| EXERCISE |
Look through the records below, and whenever a line contains "files", copy it.

| MATERIAL PROVIDED |
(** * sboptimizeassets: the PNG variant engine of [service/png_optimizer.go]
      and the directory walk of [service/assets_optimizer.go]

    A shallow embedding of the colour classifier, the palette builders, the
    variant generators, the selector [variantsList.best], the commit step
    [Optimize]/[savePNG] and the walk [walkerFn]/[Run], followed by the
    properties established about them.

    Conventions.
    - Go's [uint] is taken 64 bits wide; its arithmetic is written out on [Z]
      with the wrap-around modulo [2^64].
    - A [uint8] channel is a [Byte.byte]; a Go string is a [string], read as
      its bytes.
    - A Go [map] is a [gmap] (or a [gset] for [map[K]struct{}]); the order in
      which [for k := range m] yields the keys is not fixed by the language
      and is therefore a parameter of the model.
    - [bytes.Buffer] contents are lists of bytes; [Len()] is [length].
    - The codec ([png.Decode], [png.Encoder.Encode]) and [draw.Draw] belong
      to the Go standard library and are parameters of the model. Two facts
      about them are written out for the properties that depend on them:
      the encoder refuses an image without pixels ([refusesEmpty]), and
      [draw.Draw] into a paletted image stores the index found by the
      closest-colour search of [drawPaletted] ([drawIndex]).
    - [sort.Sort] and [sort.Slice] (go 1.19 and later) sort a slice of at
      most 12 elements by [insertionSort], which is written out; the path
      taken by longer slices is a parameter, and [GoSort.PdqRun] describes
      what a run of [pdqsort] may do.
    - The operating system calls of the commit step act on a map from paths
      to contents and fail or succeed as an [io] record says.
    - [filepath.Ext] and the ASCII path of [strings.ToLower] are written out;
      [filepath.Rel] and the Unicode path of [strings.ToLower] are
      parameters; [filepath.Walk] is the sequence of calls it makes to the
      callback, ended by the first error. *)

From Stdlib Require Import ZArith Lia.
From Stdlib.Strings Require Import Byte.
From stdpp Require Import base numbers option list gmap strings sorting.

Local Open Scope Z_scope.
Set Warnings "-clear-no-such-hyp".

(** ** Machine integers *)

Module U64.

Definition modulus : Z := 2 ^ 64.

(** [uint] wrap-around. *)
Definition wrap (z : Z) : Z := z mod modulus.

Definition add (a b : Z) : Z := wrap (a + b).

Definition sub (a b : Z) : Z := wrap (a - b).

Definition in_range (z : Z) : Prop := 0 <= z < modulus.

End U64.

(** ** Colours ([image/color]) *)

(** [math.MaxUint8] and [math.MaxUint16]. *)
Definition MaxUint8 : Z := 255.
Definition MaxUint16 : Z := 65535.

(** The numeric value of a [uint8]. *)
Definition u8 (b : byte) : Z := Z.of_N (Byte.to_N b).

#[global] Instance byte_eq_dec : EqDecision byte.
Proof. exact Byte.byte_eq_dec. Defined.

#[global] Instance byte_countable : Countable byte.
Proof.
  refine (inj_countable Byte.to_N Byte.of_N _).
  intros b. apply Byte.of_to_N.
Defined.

--

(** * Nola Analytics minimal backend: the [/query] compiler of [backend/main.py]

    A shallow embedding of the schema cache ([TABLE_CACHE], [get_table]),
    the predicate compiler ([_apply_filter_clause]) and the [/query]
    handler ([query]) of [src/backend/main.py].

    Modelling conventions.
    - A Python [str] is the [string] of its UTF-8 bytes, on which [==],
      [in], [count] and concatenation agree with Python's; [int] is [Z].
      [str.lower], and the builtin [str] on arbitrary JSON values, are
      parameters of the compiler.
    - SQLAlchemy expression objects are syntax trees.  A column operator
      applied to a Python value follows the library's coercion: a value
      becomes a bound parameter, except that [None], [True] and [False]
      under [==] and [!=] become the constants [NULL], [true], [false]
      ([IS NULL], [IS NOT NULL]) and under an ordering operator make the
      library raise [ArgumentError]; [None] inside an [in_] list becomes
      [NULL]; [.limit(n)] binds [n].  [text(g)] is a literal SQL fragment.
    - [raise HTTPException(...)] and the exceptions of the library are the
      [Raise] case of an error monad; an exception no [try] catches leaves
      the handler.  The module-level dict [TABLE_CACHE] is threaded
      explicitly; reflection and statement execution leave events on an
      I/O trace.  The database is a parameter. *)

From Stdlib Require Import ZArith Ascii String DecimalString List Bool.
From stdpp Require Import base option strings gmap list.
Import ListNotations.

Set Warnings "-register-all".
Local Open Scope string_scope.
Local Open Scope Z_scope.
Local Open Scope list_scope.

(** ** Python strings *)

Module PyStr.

* * *

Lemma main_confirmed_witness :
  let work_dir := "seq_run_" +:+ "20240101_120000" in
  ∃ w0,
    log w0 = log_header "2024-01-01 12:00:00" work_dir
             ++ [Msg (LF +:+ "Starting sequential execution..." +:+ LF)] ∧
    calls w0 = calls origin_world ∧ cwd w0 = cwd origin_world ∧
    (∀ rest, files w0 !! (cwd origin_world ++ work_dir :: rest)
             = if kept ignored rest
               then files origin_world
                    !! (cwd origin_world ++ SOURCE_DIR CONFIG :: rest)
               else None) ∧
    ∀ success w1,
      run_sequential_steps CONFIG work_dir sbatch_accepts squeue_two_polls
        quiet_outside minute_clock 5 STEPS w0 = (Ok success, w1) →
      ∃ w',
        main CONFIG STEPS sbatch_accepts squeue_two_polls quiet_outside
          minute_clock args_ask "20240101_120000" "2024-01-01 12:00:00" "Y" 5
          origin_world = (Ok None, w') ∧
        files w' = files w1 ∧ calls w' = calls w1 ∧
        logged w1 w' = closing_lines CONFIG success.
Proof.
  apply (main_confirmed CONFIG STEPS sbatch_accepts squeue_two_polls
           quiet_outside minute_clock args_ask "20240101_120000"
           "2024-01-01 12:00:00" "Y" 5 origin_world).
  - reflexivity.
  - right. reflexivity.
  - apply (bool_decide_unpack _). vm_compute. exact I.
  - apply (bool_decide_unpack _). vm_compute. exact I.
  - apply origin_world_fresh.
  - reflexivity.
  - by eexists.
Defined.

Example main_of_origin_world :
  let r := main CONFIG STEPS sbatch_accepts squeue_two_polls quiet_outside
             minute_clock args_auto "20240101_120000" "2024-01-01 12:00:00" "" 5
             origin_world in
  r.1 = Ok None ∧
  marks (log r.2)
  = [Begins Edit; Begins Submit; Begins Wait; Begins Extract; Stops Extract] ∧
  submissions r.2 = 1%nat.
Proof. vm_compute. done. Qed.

| YOUR RESPONSE |
    (∀ rest, files w0 !! (cwd origin_world ++ work_dir :: rest)
               then files origin_world
        files w' = files w1 ∧ calls w' = calls w1 ∧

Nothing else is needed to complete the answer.